Work order
Of the records that follow, copy only the lines from the line containing "diagramId it = wanted." to the line containing "(partition_of (partition_key userId) (catalog w)).", both included, exactly as written.

○ ○ ○ ○ ○ ○ ○

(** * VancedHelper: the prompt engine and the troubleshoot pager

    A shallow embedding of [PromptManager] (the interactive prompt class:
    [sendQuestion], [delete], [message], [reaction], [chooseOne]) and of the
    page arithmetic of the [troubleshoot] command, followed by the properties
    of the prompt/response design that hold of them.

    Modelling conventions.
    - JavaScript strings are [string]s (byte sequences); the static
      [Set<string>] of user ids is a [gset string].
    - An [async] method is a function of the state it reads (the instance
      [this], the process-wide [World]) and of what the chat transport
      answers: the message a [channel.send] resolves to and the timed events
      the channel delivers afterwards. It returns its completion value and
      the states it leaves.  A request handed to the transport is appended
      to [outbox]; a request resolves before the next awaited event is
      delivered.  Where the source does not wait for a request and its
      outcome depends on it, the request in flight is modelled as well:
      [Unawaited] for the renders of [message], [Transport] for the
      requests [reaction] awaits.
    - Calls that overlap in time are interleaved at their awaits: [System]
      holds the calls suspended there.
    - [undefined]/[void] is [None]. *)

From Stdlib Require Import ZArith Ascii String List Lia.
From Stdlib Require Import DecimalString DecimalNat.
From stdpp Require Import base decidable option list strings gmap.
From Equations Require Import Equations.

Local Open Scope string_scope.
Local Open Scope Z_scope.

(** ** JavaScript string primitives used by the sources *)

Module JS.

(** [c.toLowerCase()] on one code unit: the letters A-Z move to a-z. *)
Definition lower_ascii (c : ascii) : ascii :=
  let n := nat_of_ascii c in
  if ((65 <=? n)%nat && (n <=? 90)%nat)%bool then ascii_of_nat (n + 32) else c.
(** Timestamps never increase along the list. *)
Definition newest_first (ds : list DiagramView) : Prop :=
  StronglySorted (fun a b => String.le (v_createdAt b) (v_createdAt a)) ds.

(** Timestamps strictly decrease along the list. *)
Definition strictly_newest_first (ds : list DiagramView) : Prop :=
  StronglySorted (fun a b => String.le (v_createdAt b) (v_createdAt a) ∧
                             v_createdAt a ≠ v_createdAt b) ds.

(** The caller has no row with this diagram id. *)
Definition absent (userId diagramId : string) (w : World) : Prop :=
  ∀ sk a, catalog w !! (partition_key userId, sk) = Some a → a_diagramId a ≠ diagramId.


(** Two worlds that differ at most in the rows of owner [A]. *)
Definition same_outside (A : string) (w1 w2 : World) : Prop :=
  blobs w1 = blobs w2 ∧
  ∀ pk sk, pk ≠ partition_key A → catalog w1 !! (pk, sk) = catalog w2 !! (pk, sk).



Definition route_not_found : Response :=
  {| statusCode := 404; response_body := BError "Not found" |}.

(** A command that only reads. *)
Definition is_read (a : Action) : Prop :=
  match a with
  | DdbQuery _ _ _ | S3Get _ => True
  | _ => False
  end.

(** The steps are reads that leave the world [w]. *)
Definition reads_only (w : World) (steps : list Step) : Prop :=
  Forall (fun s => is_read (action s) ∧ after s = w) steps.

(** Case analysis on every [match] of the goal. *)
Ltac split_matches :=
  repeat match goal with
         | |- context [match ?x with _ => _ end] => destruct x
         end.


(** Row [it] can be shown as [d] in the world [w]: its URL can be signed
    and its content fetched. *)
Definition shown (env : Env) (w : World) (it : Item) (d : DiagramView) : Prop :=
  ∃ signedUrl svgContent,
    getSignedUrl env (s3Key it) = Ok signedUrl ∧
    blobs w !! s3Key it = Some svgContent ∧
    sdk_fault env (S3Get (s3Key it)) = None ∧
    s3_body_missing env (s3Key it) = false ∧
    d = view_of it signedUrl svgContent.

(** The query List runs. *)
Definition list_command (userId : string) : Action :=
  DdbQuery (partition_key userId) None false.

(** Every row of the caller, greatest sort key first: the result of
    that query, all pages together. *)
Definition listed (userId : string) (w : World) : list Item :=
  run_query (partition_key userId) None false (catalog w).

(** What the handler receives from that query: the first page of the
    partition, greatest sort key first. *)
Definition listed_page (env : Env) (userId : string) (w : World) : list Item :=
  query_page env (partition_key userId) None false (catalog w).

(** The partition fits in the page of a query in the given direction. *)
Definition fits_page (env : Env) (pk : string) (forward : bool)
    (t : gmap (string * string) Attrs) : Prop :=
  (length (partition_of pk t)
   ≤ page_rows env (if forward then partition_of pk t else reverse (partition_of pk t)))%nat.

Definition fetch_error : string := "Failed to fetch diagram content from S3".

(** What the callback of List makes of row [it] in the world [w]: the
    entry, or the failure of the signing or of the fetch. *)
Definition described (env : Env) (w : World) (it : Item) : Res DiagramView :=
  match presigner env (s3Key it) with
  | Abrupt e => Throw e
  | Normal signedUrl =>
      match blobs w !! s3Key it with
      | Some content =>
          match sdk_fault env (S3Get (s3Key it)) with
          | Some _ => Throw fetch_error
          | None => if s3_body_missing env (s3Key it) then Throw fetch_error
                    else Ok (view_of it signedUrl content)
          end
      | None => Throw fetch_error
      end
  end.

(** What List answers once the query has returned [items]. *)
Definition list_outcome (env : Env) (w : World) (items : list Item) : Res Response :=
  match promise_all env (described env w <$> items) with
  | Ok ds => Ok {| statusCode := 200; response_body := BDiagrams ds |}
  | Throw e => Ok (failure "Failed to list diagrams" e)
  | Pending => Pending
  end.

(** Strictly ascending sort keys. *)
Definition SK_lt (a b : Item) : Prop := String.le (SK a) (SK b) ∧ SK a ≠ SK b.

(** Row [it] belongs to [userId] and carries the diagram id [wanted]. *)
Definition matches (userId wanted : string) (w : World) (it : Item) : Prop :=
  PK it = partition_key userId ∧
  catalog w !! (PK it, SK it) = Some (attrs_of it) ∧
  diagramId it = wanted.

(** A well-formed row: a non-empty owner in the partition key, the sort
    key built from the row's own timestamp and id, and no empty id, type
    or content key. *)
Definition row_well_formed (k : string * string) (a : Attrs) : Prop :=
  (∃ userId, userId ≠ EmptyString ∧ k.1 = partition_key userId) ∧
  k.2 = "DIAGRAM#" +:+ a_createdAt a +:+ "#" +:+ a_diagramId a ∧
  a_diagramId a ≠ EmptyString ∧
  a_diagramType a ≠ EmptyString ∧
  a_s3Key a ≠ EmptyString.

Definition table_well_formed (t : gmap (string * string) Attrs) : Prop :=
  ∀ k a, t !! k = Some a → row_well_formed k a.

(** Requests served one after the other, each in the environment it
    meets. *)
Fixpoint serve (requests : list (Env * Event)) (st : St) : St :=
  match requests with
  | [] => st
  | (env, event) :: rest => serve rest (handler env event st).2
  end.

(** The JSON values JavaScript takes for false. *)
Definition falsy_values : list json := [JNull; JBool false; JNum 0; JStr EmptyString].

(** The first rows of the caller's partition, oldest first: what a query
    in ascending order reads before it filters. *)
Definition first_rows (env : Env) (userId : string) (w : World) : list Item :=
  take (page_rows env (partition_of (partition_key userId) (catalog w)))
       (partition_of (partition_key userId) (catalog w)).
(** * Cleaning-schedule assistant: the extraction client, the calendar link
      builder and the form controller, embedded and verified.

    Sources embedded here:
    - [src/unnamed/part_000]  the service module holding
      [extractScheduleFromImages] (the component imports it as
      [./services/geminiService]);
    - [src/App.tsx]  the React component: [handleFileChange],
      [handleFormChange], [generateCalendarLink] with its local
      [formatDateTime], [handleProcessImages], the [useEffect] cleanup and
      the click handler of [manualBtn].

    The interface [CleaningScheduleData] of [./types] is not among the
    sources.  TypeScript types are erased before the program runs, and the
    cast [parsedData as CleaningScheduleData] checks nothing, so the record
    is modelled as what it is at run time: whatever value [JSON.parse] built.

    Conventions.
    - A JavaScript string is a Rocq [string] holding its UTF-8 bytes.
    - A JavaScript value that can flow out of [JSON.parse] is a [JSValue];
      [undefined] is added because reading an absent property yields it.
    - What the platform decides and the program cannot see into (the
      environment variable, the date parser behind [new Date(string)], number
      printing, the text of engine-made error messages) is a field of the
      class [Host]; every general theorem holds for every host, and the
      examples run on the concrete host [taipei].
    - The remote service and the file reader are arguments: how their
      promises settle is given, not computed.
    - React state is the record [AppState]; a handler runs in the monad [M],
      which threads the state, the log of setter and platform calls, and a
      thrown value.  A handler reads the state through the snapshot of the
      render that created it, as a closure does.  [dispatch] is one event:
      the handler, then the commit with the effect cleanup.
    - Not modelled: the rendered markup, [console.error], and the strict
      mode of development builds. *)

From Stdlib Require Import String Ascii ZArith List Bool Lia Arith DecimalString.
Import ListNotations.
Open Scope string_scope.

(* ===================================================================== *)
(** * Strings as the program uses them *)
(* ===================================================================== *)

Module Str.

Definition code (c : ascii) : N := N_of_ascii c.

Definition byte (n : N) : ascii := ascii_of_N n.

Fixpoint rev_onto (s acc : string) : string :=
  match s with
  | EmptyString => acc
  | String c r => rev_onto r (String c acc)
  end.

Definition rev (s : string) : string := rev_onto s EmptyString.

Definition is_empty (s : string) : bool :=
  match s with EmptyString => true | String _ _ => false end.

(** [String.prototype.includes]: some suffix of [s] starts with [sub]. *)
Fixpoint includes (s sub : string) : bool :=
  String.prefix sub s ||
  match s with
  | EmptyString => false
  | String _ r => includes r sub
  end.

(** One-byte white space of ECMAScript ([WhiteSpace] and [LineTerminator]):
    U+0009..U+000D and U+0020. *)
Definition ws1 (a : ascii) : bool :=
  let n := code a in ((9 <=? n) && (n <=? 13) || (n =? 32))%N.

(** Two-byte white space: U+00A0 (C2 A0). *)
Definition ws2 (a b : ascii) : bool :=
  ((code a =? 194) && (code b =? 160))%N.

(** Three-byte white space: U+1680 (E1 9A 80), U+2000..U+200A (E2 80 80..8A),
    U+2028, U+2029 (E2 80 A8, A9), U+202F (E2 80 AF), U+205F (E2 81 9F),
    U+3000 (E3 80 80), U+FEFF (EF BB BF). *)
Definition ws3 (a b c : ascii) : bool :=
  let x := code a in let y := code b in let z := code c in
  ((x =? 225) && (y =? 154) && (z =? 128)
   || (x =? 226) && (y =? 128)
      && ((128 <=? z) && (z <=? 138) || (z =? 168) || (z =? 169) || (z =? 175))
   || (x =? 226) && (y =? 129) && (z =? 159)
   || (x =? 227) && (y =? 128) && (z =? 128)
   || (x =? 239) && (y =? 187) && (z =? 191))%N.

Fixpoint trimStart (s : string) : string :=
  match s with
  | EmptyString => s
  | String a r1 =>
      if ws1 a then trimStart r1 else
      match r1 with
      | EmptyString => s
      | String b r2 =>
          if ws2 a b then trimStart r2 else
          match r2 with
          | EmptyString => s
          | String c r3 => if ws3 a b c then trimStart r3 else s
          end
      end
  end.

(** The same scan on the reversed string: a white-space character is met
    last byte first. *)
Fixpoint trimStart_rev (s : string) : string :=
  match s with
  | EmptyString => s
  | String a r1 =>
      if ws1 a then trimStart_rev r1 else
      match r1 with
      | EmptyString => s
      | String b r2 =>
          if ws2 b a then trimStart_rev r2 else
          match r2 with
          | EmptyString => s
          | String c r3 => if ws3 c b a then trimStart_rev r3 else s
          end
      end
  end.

○ ○ ○ ○ ○ ○ ○

Solution to the problem
  diagramId it = wanted.

(** A well-formed row: a non-empty owner in the partition key, the sort
    key built from the row's own timestamp and id, and no empty id, type
    or content key. *)
Definition row_well_formed (k : string * string) (a : Attrs) : Prop :=
  (∃ userId, userId ≠ EmptyString ∧ k.1 = partition_key userId) ∧
  k.2 = "DIAGRAM#" +:+ a_createdAt a +:+ "#" +:+ a_diagramId a ∧
  a_diagramId a ≠ EmptyString ∧
  a_diagramType a ≠ EmptyString ∧
  a_s3Key a ≠ EmptyString.

Definition table_well_formed (t : gmap (string * string) Attrs) : Prop :=
  ∀ k a, t !! k = Some a → row_well_formed k a.

(** Requests served one after the other, each in the environment it
    meets. *)
Fixpoint serve (requests : list (Env * Event)) (st : St) : St :=
  match requests with
  | [] => st
  | (env, event) :: rest => serve rest (handler env event st).2
  end.

(** The JSON values JavaScript takes for false. *)
Definition falsy_values : list json := [JNull; JBool false; JNum 0; JStr EmptyString].

(** The first rows of the caller's partition, oldest first: what a query
    in ascending order reads before it filters. *)
Definition first_rows (env : Env) (userId : string) (w : World) : list Item :=
  take (page_rows env (partition_of (partition_key userId) (catalog w)))
       (partition_of (partition_key userId) (catalog w)).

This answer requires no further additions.